INPUT RECORDS:
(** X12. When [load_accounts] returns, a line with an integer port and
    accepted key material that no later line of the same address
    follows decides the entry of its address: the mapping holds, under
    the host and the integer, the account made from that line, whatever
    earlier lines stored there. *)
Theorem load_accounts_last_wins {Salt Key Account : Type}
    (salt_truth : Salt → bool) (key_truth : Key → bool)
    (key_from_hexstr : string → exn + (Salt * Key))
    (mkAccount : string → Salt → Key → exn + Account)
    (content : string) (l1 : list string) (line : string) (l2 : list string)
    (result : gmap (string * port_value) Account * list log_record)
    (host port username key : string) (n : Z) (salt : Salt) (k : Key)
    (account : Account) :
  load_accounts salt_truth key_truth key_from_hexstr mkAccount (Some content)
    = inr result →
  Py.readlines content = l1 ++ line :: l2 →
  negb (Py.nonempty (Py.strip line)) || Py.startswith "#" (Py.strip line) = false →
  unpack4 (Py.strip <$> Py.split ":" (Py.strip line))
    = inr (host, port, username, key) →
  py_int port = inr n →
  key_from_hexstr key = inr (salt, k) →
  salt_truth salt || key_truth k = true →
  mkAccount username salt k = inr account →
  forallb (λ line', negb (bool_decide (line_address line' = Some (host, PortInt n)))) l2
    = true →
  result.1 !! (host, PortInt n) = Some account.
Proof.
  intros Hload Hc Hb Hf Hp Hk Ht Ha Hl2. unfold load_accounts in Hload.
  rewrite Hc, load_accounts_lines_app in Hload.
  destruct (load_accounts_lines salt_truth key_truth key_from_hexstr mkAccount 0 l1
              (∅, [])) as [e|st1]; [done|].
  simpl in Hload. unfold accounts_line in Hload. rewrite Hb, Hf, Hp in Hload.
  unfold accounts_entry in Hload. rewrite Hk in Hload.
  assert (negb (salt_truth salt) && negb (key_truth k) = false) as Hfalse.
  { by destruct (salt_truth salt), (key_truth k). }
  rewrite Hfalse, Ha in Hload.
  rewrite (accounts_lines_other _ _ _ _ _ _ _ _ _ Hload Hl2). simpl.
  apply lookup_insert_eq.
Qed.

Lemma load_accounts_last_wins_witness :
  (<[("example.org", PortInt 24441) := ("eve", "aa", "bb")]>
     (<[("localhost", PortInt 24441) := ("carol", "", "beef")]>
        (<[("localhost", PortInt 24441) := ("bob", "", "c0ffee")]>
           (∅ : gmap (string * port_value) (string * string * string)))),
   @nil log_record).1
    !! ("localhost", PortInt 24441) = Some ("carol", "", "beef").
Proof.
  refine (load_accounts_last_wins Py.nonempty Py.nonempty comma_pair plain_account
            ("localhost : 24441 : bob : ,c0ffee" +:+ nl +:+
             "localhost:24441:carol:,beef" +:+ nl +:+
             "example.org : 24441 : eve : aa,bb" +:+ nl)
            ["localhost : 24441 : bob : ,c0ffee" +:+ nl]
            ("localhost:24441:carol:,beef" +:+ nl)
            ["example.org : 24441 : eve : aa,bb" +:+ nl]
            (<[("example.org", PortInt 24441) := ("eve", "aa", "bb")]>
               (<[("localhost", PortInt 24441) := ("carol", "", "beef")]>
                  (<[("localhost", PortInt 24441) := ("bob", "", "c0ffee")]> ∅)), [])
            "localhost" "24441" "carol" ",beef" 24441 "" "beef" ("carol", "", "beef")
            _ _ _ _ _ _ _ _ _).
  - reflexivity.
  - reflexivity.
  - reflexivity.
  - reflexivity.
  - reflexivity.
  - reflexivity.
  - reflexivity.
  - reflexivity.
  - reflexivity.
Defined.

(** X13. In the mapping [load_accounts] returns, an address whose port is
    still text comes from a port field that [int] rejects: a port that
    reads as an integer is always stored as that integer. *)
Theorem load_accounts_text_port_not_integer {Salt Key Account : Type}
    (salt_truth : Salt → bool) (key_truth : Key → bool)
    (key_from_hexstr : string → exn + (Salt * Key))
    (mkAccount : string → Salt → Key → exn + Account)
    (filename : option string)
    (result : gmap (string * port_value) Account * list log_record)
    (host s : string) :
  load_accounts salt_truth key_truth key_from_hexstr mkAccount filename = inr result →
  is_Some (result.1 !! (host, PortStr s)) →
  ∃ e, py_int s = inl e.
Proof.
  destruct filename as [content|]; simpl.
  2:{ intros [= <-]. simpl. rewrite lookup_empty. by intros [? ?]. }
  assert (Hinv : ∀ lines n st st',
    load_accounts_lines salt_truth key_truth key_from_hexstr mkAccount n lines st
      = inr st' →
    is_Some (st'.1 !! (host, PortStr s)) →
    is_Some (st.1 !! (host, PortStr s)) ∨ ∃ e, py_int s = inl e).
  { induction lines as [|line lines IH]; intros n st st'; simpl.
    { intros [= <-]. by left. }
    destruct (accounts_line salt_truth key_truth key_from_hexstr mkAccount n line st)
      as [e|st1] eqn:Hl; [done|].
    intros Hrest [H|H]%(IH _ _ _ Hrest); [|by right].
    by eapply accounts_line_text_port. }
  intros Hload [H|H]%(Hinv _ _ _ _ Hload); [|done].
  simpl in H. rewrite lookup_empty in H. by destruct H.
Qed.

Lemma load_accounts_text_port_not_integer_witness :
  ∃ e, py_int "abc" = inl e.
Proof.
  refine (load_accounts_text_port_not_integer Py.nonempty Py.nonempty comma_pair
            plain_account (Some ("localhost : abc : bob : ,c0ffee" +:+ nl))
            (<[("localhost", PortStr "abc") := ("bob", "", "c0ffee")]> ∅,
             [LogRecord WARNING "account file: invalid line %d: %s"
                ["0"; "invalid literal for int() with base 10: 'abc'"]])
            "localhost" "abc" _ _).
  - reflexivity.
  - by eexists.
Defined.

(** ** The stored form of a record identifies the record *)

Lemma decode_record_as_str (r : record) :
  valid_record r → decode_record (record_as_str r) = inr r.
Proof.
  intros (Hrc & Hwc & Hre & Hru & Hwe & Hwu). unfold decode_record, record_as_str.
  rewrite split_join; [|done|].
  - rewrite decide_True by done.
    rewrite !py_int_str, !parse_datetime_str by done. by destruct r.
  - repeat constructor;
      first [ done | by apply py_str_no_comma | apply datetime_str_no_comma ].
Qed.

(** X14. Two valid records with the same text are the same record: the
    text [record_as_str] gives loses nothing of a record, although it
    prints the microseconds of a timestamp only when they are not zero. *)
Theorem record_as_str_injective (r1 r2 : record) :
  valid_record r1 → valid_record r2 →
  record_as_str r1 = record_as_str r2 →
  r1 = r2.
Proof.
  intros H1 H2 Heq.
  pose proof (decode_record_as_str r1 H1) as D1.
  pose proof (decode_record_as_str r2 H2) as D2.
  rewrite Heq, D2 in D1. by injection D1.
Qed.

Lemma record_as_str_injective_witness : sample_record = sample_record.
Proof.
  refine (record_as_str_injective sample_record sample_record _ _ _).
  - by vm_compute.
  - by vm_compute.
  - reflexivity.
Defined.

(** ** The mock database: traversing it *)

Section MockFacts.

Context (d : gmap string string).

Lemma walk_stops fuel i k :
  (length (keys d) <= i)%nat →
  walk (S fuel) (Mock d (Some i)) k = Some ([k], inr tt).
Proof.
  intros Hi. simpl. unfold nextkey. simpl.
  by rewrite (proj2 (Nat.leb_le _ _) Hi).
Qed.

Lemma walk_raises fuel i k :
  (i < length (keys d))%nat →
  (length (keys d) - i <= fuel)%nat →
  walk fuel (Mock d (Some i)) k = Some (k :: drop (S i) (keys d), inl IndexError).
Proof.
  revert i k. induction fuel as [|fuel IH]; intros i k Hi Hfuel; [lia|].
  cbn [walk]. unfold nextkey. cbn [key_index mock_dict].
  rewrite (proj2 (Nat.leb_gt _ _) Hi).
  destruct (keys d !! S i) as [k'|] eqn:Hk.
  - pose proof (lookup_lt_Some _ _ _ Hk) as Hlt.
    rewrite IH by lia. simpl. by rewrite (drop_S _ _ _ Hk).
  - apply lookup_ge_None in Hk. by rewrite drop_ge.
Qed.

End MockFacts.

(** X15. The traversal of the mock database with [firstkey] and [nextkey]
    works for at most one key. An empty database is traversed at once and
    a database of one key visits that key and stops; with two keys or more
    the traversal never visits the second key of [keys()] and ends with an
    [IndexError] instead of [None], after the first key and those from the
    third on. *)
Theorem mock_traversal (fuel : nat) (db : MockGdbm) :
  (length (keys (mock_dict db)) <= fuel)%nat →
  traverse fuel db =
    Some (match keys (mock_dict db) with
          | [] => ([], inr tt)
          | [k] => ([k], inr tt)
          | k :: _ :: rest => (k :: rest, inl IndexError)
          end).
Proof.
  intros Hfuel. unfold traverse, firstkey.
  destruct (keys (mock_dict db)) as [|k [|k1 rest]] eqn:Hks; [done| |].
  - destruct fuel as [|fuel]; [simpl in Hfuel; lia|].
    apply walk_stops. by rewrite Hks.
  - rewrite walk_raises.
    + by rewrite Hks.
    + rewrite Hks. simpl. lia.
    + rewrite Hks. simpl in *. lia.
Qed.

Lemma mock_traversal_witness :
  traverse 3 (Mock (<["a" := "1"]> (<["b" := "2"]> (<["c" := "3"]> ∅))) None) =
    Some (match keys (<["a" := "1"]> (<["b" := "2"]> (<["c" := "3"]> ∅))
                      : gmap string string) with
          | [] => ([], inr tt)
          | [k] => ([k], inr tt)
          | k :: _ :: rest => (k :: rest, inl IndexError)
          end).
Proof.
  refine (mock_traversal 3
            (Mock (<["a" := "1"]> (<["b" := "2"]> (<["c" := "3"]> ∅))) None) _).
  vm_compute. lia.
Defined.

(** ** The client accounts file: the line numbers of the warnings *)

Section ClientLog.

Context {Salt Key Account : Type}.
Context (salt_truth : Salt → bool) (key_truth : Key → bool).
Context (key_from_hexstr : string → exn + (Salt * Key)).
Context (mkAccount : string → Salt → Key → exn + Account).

...

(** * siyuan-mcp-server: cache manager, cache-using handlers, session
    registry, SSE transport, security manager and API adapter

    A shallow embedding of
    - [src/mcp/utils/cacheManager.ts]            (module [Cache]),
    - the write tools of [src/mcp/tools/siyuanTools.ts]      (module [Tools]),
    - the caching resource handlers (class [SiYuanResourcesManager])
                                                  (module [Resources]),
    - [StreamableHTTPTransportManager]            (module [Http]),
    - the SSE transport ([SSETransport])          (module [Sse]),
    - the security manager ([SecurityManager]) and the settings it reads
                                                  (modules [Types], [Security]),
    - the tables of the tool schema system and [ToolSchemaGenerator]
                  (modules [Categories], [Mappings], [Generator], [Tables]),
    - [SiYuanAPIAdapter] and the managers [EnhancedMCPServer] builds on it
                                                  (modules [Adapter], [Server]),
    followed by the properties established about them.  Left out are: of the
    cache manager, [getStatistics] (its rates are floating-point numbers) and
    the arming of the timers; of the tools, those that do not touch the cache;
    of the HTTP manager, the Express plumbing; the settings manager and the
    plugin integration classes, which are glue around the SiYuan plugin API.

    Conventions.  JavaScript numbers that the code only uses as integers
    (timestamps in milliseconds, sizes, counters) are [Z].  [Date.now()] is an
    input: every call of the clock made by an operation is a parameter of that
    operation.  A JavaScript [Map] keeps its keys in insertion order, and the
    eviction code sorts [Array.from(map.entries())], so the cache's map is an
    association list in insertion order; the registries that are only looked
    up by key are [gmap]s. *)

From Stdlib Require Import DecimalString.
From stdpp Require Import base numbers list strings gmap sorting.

--

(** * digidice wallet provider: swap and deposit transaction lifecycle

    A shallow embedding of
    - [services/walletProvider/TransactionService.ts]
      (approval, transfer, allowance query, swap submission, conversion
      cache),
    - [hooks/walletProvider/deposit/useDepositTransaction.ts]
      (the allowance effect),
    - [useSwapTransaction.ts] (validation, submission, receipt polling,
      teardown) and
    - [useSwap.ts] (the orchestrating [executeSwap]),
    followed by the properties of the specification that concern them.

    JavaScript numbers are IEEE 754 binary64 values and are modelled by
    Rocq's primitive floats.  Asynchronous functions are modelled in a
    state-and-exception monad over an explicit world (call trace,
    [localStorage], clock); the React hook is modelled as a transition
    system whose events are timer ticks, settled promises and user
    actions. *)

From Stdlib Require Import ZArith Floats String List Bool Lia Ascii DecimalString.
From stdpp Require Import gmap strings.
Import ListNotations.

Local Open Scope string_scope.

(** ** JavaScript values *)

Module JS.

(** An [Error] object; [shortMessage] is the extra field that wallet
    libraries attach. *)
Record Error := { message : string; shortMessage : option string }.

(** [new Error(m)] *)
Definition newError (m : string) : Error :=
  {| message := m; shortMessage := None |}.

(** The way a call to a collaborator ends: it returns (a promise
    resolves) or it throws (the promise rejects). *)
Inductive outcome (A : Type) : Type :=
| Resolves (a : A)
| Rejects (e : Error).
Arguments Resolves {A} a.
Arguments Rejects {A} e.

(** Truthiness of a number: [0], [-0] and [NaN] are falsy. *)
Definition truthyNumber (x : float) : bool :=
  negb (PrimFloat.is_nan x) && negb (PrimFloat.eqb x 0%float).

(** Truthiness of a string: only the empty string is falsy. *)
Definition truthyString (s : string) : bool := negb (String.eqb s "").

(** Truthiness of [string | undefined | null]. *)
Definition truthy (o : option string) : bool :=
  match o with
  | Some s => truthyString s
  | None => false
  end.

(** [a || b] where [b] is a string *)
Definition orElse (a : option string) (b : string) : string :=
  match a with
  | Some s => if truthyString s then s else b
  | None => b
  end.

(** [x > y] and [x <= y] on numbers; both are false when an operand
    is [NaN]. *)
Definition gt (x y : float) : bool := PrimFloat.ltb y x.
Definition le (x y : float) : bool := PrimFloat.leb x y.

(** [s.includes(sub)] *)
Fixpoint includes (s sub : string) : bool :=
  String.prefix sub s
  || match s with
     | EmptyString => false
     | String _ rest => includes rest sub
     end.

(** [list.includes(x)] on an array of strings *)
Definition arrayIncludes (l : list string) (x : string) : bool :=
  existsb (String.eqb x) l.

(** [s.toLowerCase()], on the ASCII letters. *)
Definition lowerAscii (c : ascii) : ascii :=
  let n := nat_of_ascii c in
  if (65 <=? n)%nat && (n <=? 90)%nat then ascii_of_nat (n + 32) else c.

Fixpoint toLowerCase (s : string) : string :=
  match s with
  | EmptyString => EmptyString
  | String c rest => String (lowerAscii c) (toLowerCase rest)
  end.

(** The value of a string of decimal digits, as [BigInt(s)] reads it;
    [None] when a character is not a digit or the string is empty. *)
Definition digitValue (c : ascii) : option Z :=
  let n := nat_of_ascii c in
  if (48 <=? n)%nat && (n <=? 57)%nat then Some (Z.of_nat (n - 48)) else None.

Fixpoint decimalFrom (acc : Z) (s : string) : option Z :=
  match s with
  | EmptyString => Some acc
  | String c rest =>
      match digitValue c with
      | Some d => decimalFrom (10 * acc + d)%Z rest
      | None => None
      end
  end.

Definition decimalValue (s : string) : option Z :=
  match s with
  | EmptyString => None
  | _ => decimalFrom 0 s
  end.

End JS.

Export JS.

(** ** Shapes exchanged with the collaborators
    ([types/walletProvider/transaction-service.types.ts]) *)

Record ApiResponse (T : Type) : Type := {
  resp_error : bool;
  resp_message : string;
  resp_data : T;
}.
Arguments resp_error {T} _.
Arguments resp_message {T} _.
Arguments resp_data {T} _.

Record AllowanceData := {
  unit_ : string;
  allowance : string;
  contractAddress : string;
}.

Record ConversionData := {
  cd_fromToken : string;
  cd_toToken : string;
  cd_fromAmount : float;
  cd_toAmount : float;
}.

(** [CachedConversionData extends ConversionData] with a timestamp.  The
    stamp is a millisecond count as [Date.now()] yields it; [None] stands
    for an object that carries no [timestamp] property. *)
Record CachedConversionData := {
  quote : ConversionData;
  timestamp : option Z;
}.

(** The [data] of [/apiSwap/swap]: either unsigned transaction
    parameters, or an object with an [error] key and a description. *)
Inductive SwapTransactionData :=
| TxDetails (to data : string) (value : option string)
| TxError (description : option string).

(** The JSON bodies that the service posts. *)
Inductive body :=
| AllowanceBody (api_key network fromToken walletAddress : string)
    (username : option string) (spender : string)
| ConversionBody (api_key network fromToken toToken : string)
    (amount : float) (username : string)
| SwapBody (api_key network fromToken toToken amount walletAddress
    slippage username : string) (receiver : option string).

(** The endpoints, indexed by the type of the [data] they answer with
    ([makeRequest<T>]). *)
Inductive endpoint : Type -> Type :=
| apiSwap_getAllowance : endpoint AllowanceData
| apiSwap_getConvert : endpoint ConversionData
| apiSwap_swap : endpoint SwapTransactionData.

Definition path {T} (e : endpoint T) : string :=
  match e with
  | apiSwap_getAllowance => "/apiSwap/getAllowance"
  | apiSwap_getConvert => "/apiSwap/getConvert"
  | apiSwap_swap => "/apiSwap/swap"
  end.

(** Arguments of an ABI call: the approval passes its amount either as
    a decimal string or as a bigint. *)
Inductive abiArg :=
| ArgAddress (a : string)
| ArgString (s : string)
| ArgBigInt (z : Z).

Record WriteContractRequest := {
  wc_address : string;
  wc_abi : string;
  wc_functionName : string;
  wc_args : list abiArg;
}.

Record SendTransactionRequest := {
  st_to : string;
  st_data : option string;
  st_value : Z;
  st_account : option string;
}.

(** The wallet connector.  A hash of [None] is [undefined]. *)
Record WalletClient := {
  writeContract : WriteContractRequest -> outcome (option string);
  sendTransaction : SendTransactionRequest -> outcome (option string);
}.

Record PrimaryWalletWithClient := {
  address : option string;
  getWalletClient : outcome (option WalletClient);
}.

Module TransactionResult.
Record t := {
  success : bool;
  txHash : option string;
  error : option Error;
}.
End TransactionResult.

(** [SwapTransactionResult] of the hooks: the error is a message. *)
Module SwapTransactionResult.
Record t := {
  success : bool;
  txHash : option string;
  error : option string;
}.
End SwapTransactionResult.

WHAT THIS TASK INVOLVES:
Reproduce, character for character, only the lines of the preceding data that start at the line with "refine (record_as_str_injective sample_record" and end at the line with "rewrite IH by", both included.

COMPLETED EXERCISE:
  refine (record_as_str_injective sample_record sample_record _ _ _).
  - by vm_compute.
  - by vm_compute.
  - reflexivity.
Defined.

(** ** The mock database: traversing it *)

Section MockFacts.

Context (d : gmap string string).

Lemma walk_stops fuel i k :
  (length (keys d) <= i)%nat →
  walk (S fuel) (Mock d (Some i)) k = Some ([k], inr tt).
Proof.
  intros Hi. simpl. unfold nextkey. simpl.
  by rewrite (proj2 (Nat.leb_le _ _) Hi).
Qed.

Lemma walk_raises fuel i k :
  (i < length (keys d))%nat →
  (length (keys d) - i <= fuel)%nat →
  walk fuel (Mock d (Some i)) k = Some (k :: drop (S i) (keys d), inl IndexError).
Proof.
  revert i k. induction fuel as [|fuel IH]; intros i k Hi Hfuel; [lia|].
  cbn [walk]. unfold nextkey. cbn [key_index mock_dict].
  rewrite (proj2 (Nat.leb_gt _ _) Hi).
  destruct (keys d !! S i) as [k'|] eqn:Hk.
  - pose proof (lookup_lt_Some _ _ _ Hk) as Hlt.
    rewrite IH by lia. simpl. by rewrite (drop_S _ _ _ Hk).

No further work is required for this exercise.